▸ YOUR OBJECTIVE: Would you repeat exactly the part of the listing below that runs from the line containing "destruct (fill_node s p x (li_tail" down to the line containing "assert (zlen (ps", inclusive, and nothing else?

[SUPPLIED RECORDS Boundary: Start]

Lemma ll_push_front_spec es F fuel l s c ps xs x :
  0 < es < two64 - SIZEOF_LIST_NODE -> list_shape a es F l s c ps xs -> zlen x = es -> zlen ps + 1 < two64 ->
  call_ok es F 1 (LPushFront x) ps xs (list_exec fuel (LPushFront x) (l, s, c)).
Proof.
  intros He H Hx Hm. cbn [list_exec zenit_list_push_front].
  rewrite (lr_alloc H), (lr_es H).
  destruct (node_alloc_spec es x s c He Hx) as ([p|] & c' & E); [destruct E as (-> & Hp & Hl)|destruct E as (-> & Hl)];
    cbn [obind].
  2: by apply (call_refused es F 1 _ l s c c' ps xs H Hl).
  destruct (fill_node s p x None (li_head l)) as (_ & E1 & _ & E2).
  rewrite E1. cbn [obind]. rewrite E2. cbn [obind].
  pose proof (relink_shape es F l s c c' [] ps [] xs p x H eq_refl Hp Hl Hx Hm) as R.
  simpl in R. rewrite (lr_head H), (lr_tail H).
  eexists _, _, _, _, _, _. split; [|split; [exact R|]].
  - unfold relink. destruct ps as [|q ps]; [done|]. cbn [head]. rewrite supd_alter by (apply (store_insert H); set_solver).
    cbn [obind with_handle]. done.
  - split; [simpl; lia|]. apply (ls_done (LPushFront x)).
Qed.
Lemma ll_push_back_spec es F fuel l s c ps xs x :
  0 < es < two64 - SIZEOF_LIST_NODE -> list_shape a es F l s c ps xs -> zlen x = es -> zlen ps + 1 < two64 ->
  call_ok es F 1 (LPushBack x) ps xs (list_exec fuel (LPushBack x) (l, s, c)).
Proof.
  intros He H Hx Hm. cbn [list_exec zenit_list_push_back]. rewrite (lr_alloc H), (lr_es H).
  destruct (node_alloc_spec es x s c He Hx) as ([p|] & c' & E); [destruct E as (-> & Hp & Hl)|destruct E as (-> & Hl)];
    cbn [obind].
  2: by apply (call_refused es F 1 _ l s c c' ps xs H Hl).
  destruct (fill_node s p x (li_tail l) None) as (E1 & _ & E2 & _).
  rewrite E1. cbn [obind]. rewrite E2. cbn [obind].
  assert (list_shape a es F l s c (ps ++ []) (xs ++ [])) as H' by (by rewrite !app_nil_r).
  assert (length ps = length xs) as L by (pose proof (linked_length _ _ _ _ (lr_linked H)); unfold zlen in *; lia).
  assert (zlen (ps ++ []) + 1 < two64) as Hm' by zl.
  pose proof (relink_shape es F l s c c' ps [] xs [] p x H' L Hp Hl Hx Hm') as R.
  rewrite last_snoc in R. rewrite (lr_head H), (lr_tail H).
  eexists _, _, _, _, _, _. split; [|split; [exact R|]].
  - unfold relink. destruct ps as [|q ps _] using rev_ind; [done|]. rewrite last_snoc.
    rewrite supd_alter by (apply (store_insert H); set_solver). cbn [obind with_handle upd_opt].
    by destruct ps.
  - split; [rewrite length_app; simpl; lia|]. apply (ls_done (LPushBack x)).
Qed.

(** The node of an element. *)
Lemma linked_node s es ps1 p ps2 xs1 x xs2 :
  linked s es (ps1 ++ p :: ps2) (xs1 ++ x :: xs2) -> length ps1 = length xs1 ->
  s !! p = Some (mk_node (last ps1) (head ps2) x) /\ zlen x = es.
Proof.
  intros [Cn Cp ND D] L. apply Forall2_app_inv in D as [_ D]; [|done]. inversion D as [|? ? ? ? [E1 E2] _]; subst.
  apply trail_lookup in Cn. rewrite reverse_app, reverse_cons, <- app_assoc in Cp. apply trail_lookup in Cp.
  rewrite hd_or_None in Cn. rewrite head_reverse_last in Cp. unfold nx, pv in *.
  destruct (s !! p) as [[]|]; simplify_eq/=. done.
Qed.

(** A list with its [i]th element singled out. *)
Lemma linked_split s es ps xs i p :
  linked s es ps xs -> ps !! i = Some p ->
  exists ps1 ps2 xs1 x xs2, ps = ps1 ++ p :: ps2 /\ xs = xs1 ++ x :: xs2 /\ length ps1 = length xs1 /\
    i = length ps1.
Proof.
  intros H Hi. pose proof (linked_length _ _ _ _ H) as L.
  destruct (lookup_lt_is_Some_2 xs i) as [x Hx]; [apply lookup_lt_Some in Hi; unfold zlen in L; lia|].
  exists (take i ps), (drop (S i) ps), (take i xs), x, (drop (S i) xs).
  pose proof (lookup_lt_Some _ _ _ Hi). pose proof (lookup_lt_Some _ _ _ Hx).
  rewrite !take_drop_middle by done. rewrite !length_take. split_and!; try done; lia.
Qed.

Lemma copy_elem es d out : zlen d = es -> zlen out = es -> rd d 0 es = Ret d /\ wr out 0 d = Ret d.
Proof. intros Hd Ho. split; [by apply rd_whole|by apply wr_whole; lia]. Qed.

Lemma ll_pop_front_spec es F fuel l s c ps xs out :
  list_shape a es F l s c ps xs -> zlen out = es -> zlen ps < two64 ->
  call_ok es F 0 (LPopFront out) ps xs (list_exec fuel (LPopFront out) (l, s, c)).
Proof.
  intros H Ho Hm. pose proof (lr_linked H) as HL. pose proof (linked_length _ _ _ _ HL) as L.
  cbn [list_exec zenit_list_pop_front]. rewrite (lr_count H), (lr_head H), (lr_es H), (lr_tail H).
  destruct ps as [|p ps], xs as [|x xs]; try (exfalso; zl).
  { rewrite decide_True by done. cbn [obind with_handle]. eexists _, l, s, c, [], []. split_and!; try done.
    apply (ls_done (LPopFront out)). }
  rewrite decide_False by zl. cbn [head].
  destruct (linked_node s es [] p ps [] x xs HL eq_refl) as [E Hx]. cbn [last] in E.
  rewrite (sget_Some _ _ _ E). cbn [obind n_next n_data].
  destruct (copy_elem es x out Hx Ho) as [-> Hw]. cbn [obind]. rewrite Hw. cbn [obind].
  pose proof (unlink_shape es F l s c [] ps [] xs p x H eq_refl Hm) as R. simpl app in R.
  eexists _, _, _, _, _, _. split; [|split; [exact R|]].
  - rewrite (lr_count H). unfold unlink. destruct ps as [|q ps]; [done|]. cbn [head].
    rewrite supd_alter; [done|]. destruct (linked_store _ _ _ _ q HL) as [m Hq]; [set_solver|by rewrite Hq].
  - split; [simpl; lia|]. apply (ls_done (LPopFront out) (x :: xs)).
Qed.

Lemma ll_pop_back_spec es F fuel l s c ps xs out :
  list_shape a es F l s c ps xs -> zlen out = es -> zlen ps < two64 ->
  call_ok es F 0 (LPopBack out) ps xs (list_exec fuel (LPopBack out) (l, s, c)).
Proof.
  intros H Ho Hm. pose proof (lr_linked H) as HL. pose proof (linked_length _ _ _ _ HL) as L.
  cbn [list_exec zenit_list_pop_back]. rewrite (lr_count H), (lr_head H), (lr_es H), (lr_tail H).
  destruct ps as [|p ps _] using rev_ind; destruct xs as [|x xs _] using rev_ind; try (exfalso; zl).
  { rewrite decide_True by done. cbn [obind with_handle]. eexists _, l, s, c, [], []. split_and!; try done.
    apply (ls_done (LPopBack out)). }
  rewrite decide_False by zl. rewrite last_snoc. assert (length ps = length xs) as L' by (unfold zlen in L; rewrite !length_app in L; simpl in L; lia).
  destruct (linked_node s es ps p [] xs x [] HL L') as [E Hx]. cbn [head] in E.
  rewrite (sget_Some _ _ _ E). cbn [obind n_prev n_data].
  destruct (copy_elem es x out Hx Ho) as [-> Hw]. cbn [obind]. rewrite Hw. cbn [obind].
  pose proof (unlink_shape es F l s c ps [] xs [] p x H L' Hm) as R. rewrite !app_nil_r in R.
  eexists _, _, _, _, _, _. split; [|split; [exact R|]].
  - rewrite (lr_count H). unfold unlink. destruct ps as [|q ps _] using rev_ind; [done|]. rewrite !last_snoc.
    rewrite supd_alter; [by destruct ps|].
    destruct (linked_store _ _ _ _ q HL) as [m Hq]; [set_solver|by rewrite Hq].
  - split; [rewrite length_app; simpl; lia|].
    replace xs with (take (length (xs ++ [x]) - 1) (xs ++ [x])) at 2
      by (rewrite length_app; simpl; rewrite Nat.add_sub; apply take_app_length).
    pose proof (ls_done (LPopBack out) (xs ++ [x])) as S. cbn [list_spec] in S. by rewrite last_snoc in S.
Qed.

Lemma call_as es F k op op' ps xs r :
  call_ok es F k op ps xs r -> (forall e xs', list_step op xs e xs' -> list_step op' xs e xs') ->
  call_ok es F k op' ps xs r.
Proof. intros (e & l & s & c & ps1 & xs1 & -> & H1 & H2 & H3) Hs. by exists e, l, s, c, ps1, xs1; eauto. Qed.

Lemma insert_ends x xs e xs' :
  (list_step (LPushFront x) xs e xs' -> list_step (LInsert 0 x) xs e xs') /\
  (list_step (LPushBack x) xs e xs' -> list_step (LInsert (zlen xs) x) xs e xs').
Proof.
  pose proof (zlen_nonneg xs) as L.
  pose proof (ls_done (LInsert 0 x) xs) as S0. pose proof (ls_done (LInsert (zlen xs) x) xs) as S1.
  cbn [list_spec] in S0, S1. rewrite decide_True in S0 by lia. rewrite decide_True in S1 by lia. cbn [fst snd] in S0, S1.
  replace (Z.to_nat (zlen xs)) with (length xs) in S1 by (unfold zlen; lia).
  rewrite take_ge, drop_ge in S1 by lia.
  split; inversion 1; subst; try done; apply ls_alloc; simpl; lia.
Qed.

[SUPPLIED RECORDS Boundary: End]

▸ YOUR RESPONSE:
  destruct (fill_node s p x (li_tail l) None) as (E1 & _ & E2 & _).
  rewrite E1. cbn [obind]. rewrite E2. cbn [obind].
  assert (list_shape a es F l s c (ps ++ []) (xs ++ [])) as H' by (by rewrite !app_nil_r).
  assert (length ps = length xs) as L by (pose proof (linked_length _ _ _ _ (lr_linked H)); unfold zlen in *; lia).
  assert (zlen (ps ++ []) + 1 < two64) as Hm' by zl.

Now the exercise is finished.